Dataset entries
Lemma assign_copy_is_assign_raw_witness :
  assign_copy 1%positive 2%positive w_ex =
    assign_raw 1%positive (Some 6%positive) w_ex /\
  assign_copy_conv 1%positive 2%positive w_ex =
    assign_raw 1%positive (Some 6%positive) w_ex /\
  exists w',
    assign_raw 1%positive (Some 6%positive) w_ex = Some (1%positive, w') /\
    calls w' = [CallAddRef 6%positive; CallRelease 5%positive] /\
    get 1%positive w' = Some (Some 6%positive, w') /\
    get 2%positive w' = Some (Some 6%positive, w').
Proof.
  destruct (assign_copy_is_assign_raw w_ex 1%positive 2%positive
              (Some 5%positive) (Some 6%positive) eq_refl eq_refl)
    as (_ & Hc & Hcc & Hv & w' & Hrun & Hcalls & _ & _ & Hga & Hgr).
  split; [rewrite Hc; exact Hv|].
  split; [rewrite Hcc; exact Hv|].
  exists w'. repeat split; assumption.
Defined.

(** ** The scenarios of the spec *)

Example scenario_share_runs :
  exists w',
    scenario_share w_empty = Some (([1; 2; 1; 0], None), w') /\
    calls w' = [CallAddRef 7%positive; CallAddRef 7%positive;
                CallRelease 7%positive; CallRelease 7%positive] /\
    destroyed_objs (objs w') = [7%positive] /\
    mem w' = {[ 1%positive := None ]}.
Proof. eexists. split; [vm_compute; reflexivity|]. repeat split. Qed.

Example scenario_release_runs :
  exists w',
    scenario_release w_empty = Some ((Some 7%positive, None, 1), w') /\
    calls w' = [CallAddRef 7%positive] /\
    destroyed_objs (objs w') = [].
Proof. eexists. split; [vm_compute; reflexivity|]. repeat split. Qed.

(** * Further properties *)

(** ** Counting the holders of an object *)

Section Holders.
Implicit Types (m : gmap slot ptr) (l : slot) (p : ptr) (o : addr).

Lemma holders_delete m l o :
  holders (delete l m) o =
  holders m o - (if decide (m !! l = Some (Some o)) then 1 else 0).
Proof.
  unfold holders. rewrite map_filter_delete, map_size_delete.
  rewrite map_lookup_filter.
  assert (Hpos : forall q, m !! l = Some q -> q = Some o ->
            size (filter (fun kv : slot * ptr => kv.2 = Some o) m) <> 0%nat).
  { intros q Hl -> Hz. apply map_size_empty_inv in Hz.
    assert (Hin : filter (fun kv : slot * ptr => kv.2 = Some o) m !! l
                  = Some (Some o))
      by (apply map_lookup_filter_Some; split; [exact Hl | reflexivity]).
    rewrite Hz, lookup_empty in Hin. discriminate. }
  destruct (m !! l) as [q|]; simpl.
  - specialize (Hpos q eq_refl).
    destruct (decide (q = Some o)) as [Hq|Hq].
    + rewrite option_guard_True by exact Hq. simpl.
      destruct (decide (Some q = Some (Some o))); [|congruence].
      specialize (Hpos Hq). lia.
    + rewrite option_guard_False by exact Hq. simpl.
      destruct (decide (Some q = Some (Some o))); [congruence|]. lia.
  - destruct (decide (None = Some (Some o))); [discriminate|]. lia.
Qed.

Lemma holders_insert_fresh m l p o :
  m !! l = None ->
  holders (<[l := p]> m) o =
  holders m o + (if decide (p = Some o) then 1 else 0).
Proof.
  intros Hl. unfold holders. rewrite map_filter_insert. simpl.
  destruct (decide (p = Some o)) as [->|Hp].
  - rewrite map_size_insert_None; [lia|].
    rewrite map_lookup_filter, Hl. reflexivity.
  - rewrite delete_id by exact Hl. lia.
Qed.

Lemma holders_insert m l p o :
  holders (<[l := p]> m) o =
  holders m o - (if decide (m !! l = Some (Some o)) then 1 else 0)
              + (if decide (p = Some o) then 1 else 0).
Proof.
  rewrite <- insert_delete_eq.
  rewrite holders_insert_fresh by apply lookup_delete_eq.
  rewrite holders_delete. reflexivity.
Qed.

End Holders.

(** ** References and holders stay in step *)

(** [tally] compares counts and holders once the final world is known. *)
Ltac tally :=
  unfold outside_refs; simpl; unfold slot, ptr, addr in *;
  repeat first
    [ rewrite holders_insert
    | rewrite holders_delete
    | rewrite lookup_insert
    | rewrite refcount_add_ref
    | rewrite refcount_release_ref ];
  repeat match goal with
         | H : _ !! _ = _ |- _ => rewrite H
         end;
  repeat case_decide; unfold slot, ptr, addr in *; simplify_eq;
  try lia; try congruence.
(** [_find_function_bounds] returns its start unchanged and, as end, the
    position of the first closing brace after the start at which the
    closing braces outnumber the opening ones, all braces of the text
    counting, those of strings and comments too.  When there is no such
    brace the end is the last position of the text, or the start itself
    when the start is the last position or lies beyond. *)
Theorem function_bounds_end_at_matching_brace
  (c_code : str) (function_start : nat) :
  let inside := from (function_start + 1) c_code in
  let bounds := _find_function_bounds c_code function_start in
  fst bounds = function_start
  /\ ((exists k,
         snd bounds = function_start + 1 + k
         /\ nth_error c_code (snd bounds) = Some CLOSE_BRACE
         /\ brace_depth (firstn (S k) inside) = (-1)%Z
         /\ forall j, j <= k -> (0 <= brace_depth (firstn j inside))%Z)
      \/ (snd bounds = function_start + List.length inside
          /\ forall j, (0 <= brace_depth (firstn j inside))%Z)).
Proof.
  unfold _find_function_bounds, from. simpl. split; [reflexivity|].
  destruct (scan_braces_spec (skipn (function_start + 1) c_code) 0
              (function_start + 1))
    as [(k & Hk & Hn & Hd & Hpre & Hs) | (Hpre & Hs)]; rewrite Hs.
  - left. exists k.
    replace (function_start + 1 + S k - 1) with (function_start + 1 + k)
      by lia.
    rewrite nth_error_skipn in Hn.
    repeat split; auto.
    intros j Hj. specialize (Hpre j Hj). lia.
  - right. split; [lia|]. intros j. specialize (Hpre j). lia.
Qed.

Section LoopKeywords.

Variable is_word : char -> bool.
Lemma siftdown_loop_heap fuel heap pos newitem :
  pos <= fuel -> siftdown_inv heap pos newitem ->
  is_heap (_siftdown_loop fuel heap 0 pos newitem).
Proof.
  revert heap pos. induction fuel as [|fuel IH]; intros heap pos Hfuel Hinv;
    cbn [_siftdown_loop].
  { apply siftdown_exit_heap; [done | lia]. }
  destruct (0 <? pos) eqn:E; [apply Nat.ltb_lt in E|].
  2:{ apply Nat.ltb_ge in E. apply siftdown_exit_heap; [done | lia]. }
  unfold Node_lt. destruct (Z.ltb_spec (f_cost newitem) (f_cost (heap !!! ((pos - 1) / 2)%nat))) as [Hlt|Hge].
  2:{ apply siftdown_exit_heap; [done | lia]. }
  pose proof (parent_lt pos E) as Hpar.
  destruct Hinv as [Hpos Hoth Hch Hgr].
  apply IH; [lia|]. set (q := (pos - 1) / 2) in *.
  split; rewrite ?length_insert.
  - lia.
  - intros i Hi Hne. pose proof (parent_lt i ltac:(lia)).
    destruct (decide (i = pos)) as [->|Hip].
    + rewrite list_lookup_total_insert_eq, list_lookup_total_insert_ne by lia. fold q. lia.
    + rewrite (list_lookup_total_insert_ne _ _ i) by lia.
      destruct (decide ((i - 1) / 2 = pos)) as [Hp|Hp].
      * rewrite Hp, list_lookup_total_insert_eq by lia. apply Hgr; [lia | done | lia].
      * rewrite list_lookup_total_insert_ne by lia. apply Hoth; lia.
  - intros c Hc Hcq.
    destruct (decide (c = pos)) as [->|Hcp].
    + rewrite list_lookup_total_insert_eq by lia. lia.
    + rewrite list_lookup_total_insert_ne by lia.
      pose proof (Hoth c Hc Hcp) as Hc'. rewrite Hcq in Hc'. lia.
  - intros c Hc Hcq Hq. pose proof (parent_lt q Hq).
    rewrite (list_lookup_total_insert_ne _ _ ((q - 1) / 2)) by lia.
    pose proof (Hoth q ltac:(lia) ltac:(lia)) as Hqq.
    destruct (decide (c = pos)) as [->|Hcp].
    + rewrite list_lookup_total_insert_eq by lia. lia.
    + rewrite list_lookup_total_insert_ne by lia.
      pose proof (Hoth c Hc Hcp) as Hc'. rewrite Hcq in Hc'. lia.
Qed.
(** * Adaptive grid engine of kuBot-futures: a shallow embedding

    The embedded code is [src/main_bot.py] ([ATRCalculator], [GridTradingBot])
    and [src/utils.py] ([PerformanceTracker]).

    Conventions of the embedding.
    - Python [float] values are read as exact rationals ([Q]); equalities
      between computed prices are therefore stated with [==].  A division
      whose divisor is zero raises [ZeroDivisionError] in Python and is
      modelled as a raised exception.
    - The bot object is an explicit state record [Bot]; every [async def]
      is a computation in the monad [M], whose results are either a value
      or a raised exception, the mutations done before the raise being kept.
    - Answers of the outside world (ticker price, candles, wall clock,
      exchange responses) are explicit arguments of the operation that
      asks for them.
    - The persistence store and the notifier never raise: [save_orders] and
      [save_pnl] overwrite a snapshot kept in the state, and
      [send_telegram_message] catches its own failures in the source. *)

From Stdlib Require Import String.
From Stdlib Require Import QArith Qabs Qminmax ZArith List Bool Arith Lia Lqa.
Import ListNotations.

Open Scope Q_scope.

(** ** Numbers *)

(** Python [a < b] on floats. *)
Definition Qltb (a b : Q) : bool := negb (Qle_bool b a).

(** Python [max(a, b, c)]: the first maximal argument. *)
Definition pymax3 (a b c : Q) : Q :=
  let m := if Qltb a b then b else a in
  if Qltb m c then c else m.

(** Python [sum(xs)]: left to right, starting from [0]. *)
Definition pysum (xs : list Q) : Q := fold_left Qplus xs 0.

(** Python [a / b]; [None] stands for [ZeroDivisionError]. *)
Definition pydiv (a b : Q) : option Q :=
  if Qeq_bool b 0 then None else Some (a / b).

Definition Qnat (n : nat) : Q := inject_Z (Z.of_nat n).

(** ** ATRCalculator *)

Module ATRCalculator.

(** Body of the loop of [calculate_atr] at index [i]; [None] stands for
    [IndexError]. *)
Definition true_range_at (highs lows closes : list Q) (i : nat) : option Q :=
  match nth_error highs i, nth_error lows i, nth_error closes (i - 1) with
  | Some h, Some l, Some c =>
      let high_low := h - l in
      let high_close_prev := Qabs (h - c) in
      let low_close_prev := Qabs (l - c) in
      Some (pymax3 high_low high_close_prev low_close_prev)
  | _, _, _ => None
  end.

(** [for i in range(1, len(highs)): ... true_ranges.append(true_range)] *)
Fixpoint collect_true_ranges (highs lows closes : list Q) (idx : list nat)
  : option (list Q) :=
  match idx with
  | [] => Some []
  | i :: rest =>
      match true_range_at highs lows closes i with
      | None => None
      | Some tr =>
          match collect_true_ranges highs lows closes rest with
          | None => None
          | Some trs => Some (tr :: trs)
          end
      end
  end.

(** Python [xs[-n:]] for [n >= 0]; [xs[-0:]] is the whole list. *)
Definition last_slice (n : nat) (xs : list Q) : list Q :=
  match n with
  | O => xs
  | _ => skipn (length xs - n) xs
  end.

Definition calculate_atr (highs lows closes : list Q) (period : nat)
  : option Q :=
  if (length highs <? period + 1)%nat then Some 0
  else
    match collect_true_ranges highs lows closes
            (seq 1 (length highs - 1)) with
    | None => None
    | Some true_ranges =>
        if (length true_ranges <? period)%nat
        then pydiv (pysum true_ranges) (Qnat (length true_ranges))
        else pydiv (pysum (last_slice period true_ranges)) (Qnat period)
    end.

(** The trailing mean as the specification words it: the true range at
    index [i >= 1], and the simple average of the last [N] of them. *)
Definition spec_true_range (highs lows closes : list Q) (i : nat) : Q :=
  let h := nth i highs 0 in
  let l := nth i lows 0 in
  let c := nth (i - 1) closes 0 in
  Qmax (Qmax (h - l) (Qabs (h - c))) (Qabs (l - c)).

Fixpoint spec_sum (f : nat -> Q) (from count : nat) : Q :=
  match count with
  | O => 0
  | S k => f from + spec_sum f (S from) k
  end.

Definition spec_atr (highs lows closes : list Q) (N : nat) : Q :=
  if (length highs <? N + 1)%nat then 0
  else spec_sum (spec_true_range highs lows closes) (length highs - N) N
       / Qnat N.

End ATRCalculator.

(** ** Records of the bot *)

Inductive Side := Buy | Sell.

Inductive Status := Active | Filled.

Definition Side_eqb (a b : Side) : bool :=
  match a, b with
  | Buy, Buy | Sell, Sell => true
  | _, _ => false
  end.

Record GridConfig := mkGridConfig {
  symbol : string;
  leverage : Z;
  grid_size : Z;
  budget : Q;
  upper_bound : Q;
  lower_bound : Q;
  spread : Q;
  increment : Q;
  stop_loss : Q;
  take_profit : Q;
  atr_period : nat
}.

Record Order := mkOrder {
  order_id : string;
  o_symbol : string;
  side : Side;
  size : Q;
  price : Q;
  status : Status;
  created_at : string;
  filled_at : option string
}.

(** One candle as [calculate_atr_bounds] reads it: [kline[2]], [kline[3]],
    [kline[4]]. *)
Record Kline := mkKline { k_high : Q; k_low : Q; k_close : Q }.

(** [pnl.json]: [{'total_pnl': ..., 'trades': [{'timestamp', 'profit'}]}]. *)
Record PnlData := mkPnl { total_pnl : Q; trades : list (string * Q) }.

(** What [load_config] reads from the environment. *)
Record Settings := mkSettings {
  cfg_symbol : string;
  cfg_leverage : Z;
  cfg_grid_size : Z;
  cfg_adjust_interval : Z;
  cfg_stop_loss : Q;
  cfg_take_profit : Q;
  cfg_budget : Q;
  cfg_sandbox : bool
}.

(** Texts sent through [send_telegram_message], by kind. *)
Inductive Notice :=
| NStart
| NAtrUpdate (atr current_price lower upper : Q)
| NGridConfigured (lower upper spread increment : Q)
| NInitialOrders (orders_created : nat) (current_price : Q)
| NMirror (filled : Order) (mirror_side : Side) (mirror_price profit : Q)
| NAdjustNeeded
| NAdjustDone
| NError.

(** A call of [place_order], as a ghost trace: the request is made whether
    the order is simulated or sent to the exchange. *)
Record Request := mkRequest { r_side : Side; r_price : Q; r_size : Q }.

(** The bot object together with the stores it writes to. *)
Record Bot := mkBot {
  active_orders : list Order;
  grid_config : option GridConfig;
  last_atr_update : Z;            (* seconds *)
  orders_file : list Order;       (* orders.json *)
  pnl_file : option PnlData;      (* pnl.json, absent at first *)
  outbox : list Notice;           (* oldest first *)
  requests : list Request;        (* calls of place_order, oldest first *)
  cancel_requests : list string   (* calls of kucoin_client.cancel_order *)
}.

(** ** The monad of bot operations *)

Inductive Outcome (A : Type) :=
| Ret (a : A)
| Raise.
Arguments Ret {A} a.
Arguments Raise {A}.

Definition M (A : Type) : Type := Bot -> Outcome A * Bot.

Definition ret {A} (a : A) : M A := fun s => (Ret a, s).

Definition raise {A} : M A := fun s => (Raise, s).

Definition bind {A B} (m : M A) (k : A -> M B) : M B :=
  fun s =>
    match m s with
    | (Ret a, s') => k a s'
    | (Raise, s') => (Raise, s')
    end.

(** [try: m  except Exception: h] *)
Definition try_except {A} (m : M A) (h : M A) : M A :=
  fun s =>
    match m s with
    | (Ret a, s') => (Ret a, s')
    | (Raise, s') => h s'
    end.

Definition get : M Bot := fun s => (Ret s, s).

Definition modify (f : Bot -> Bot) : M unit := fun s => (Ret tt, f s).

Definition lift_option {A} (o : option A) : M A :=
  match o with
  | Some a => ret a
  | None => raise
  end.

Declare Scope bot_scope.
Delimit Scope bot_scope with bot.
Notation "x <- m ;; k" := (bind m (fun x => k))
  (at level 61, m at next level, right associativity) : bot_scope.
Notation "m ;;; k" := (bind m (fun _ => k))
  (at level 61, right associativity) : bot_scope.
Open Scope bot_scope.

(** The state an operation leaves behind. *)
Definition exec {A} (m : M A) (s : Bot) : Bot := snd (m s).

Notation "' pat <- m ;; k" := (bind m (fun x => match x with pat => k end))
  (at level 61, pat pattern, m at next level, right associativity) : bot_scope.

(** [for x in xs: body(x)] *)
Fixpoint for_each {A} (xs : list A) (body : A -> M unit) : M unit :=
  match xs with
  | [] => ret tt
  | x :: rest => body x ;;; for_each rest body
  end.
(** ** TrezorClient.sign_tx: the request builder *)

(** "Determine spend type" *)
Definition input_script_type (psbt_in : PartiallySignedInput)
    : option InputScriptType :=
  match non_witness_utxo psbt_in with
  | Some _ => Some SPENDADDRESS
  | None =>
      match witness_utxo psbt_in with
      | Some w => if is_p2sh w then Some SPENDP2SHWITNESS else Some SPENDWITNESS
      | None => None
      end
  end.

(** "Check for 1 key", "Check for multisig (more than 1 key)" *)
Definition input_address_n (master_fp : Z) (psbt_in : PartiallySignedInput)
    : result (option (list Z)) :=
  let len := length (hd_keypaths psbt_in) in
  if (len =? 1)%nat then
    pubkey ← py_index (dict_keys (hd_keypaths psbt_in)) 0;
    entry ← dict_get (hd_keypaths psbt_in) pubkey;
    fp ← py_tuple_index entry 0;
    let keypath := py_slice_from 1 entry in
    if fp =? master_fp then Ok (Some keypath) else Ok None
  else if (1 <? len)%nat then Raise (TypeError "Cannot sign multisig yet")
  else Raise (TypeError "All inputs must have a key for this device").

(** "Set the amount" *)
Definition input_amount (psbt_in : PartiallySignedInput) (txin : CTxIn)
    : result (option Z) :=
  match non_witness_utxo psbt_in with
  | Some u => o ← py_index (vout u) (n (prevout txin)); Ok (Some (nValue o))
  | None =>
      match witness_utxo psbt_in with
      | Some w => Ok (Some (nValue w))
      | None => Ok None
      end
  end.

(** The body of [for psbt_in, txin in zip(tx.inputs, tx.tx.vin)]. *)
Definition build_input (master_fp : Z)
    (psbt_in : PartiallySignedInput) (txin : CTxIn) : result TxInputType :=
  let st := input_script_type psbt_in in
  path ← input_address_n master_fp psbt_in;
  amt ← input_amount psbt_in txin;
  Ok {| address_n := path;
        prev_hash := py_reversed (ser_uint256 (hash (prevout txin)));
        prev_index := n (prevout txin);
        script_sig := None;
        sequence := nSequence txin;
        script_type := st;
        amount := amt |}.

Definition build_inputs (master_fp : Z) (psbt : PSBT)
    : result (list TxInputType) :=
  for_each (fun p => build_input master_fp p.1 p.2)
           (zip (inputs psbt) (vin (tx psbt))).

(** "address version byte" *)
Record Network := {
  p2pkh_version : bytes;
  p2sh_version : bytes;
  bech32_hrp : string
}.

Definition network_of (testnet : bool) : Network :=
  if testnet
  then {| p2pkh_version := [x6f]; p2sh_version := [xc4]; bech32_hrp := "tb" |}
  else {| p2pkh_version := [x00]; p2sh_version := [x05]; bech32_hrp := "bc" |}.
(** ** The census notebook: [train] *)

Section CensusTraining.
Import Py.

Lemma fold_setitem_NoDup {V : Type} (f : string -> V) (ks : list string) :
  NoDup ks ->
  fold_left (fun acc k => setitem acc k (f k)) ks [] = map (fun k => (k, f k)) ks.
Proof.
  intros Hnd.
  assert (Hk : keys (fold_left (fun acc k => setitem acc k (f k)) ks []) = ks).
  { rewrite keys_fold_setitem. now apply unique_NoDup. }
  rewrite (dict_by_keys _ f).
  - now rewrite Hk.
  - now rewrite Hk.
  - intros k Hin. rewrite Hk in Hin. rewrite get_fold_setitem.
    apply mem_In in Hin. now rewrite Hin.
Qed.

Lemma get_map_pairs {V : Type} (f : string -> V) (ks : list string) (k : string) :
  get (map (fun k => (k, f k)) ks) k = if mem k ks then Some (f k) else None.
Proof.
  induction ks as [| x ks IH]; [reflexivity |]. simpl.
  destruct (String.eqb k x) eqn:E; simpl; [| exact IH].
  apply String.eqb_eq in E. now subst.
Qed.

Lemma keys_map_pairs {V : Type} (f : string -> V) (ks : list string) :
  keys (map (fun k => (k, f k)) ks) = ks.
Proof. unfold keys. rewrite map_map. apply map_id. Qed.

Lemma keys_tally (cf : dict nat) (l : string) :
  keys (Census.tally cf l) = add (keys cf) l.
Proof. unfold Census.tally. destruct (get cf l); apply keys_setitem. Qed.

Lemma keys_tally_fold (ls : list string) (cf : dict nat) :
  keys (fold_left Census.tally ls cf) = fold_left add ls (keys cf).
Proof.
  revert cf. induction ls as [| l ls IH]; intros cf; simpl; [reflexivity |].
  now rewrite IH, keys_tally.
Qed.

→ THE PROBLEM
Which lines of the records above contain the word "Sell"? Copy each of them.

→ RESPONSE FOR THIS EXERCISE
Inductive Side := Buy | Sell.
  | Buy, Buy | Sell, Sell => true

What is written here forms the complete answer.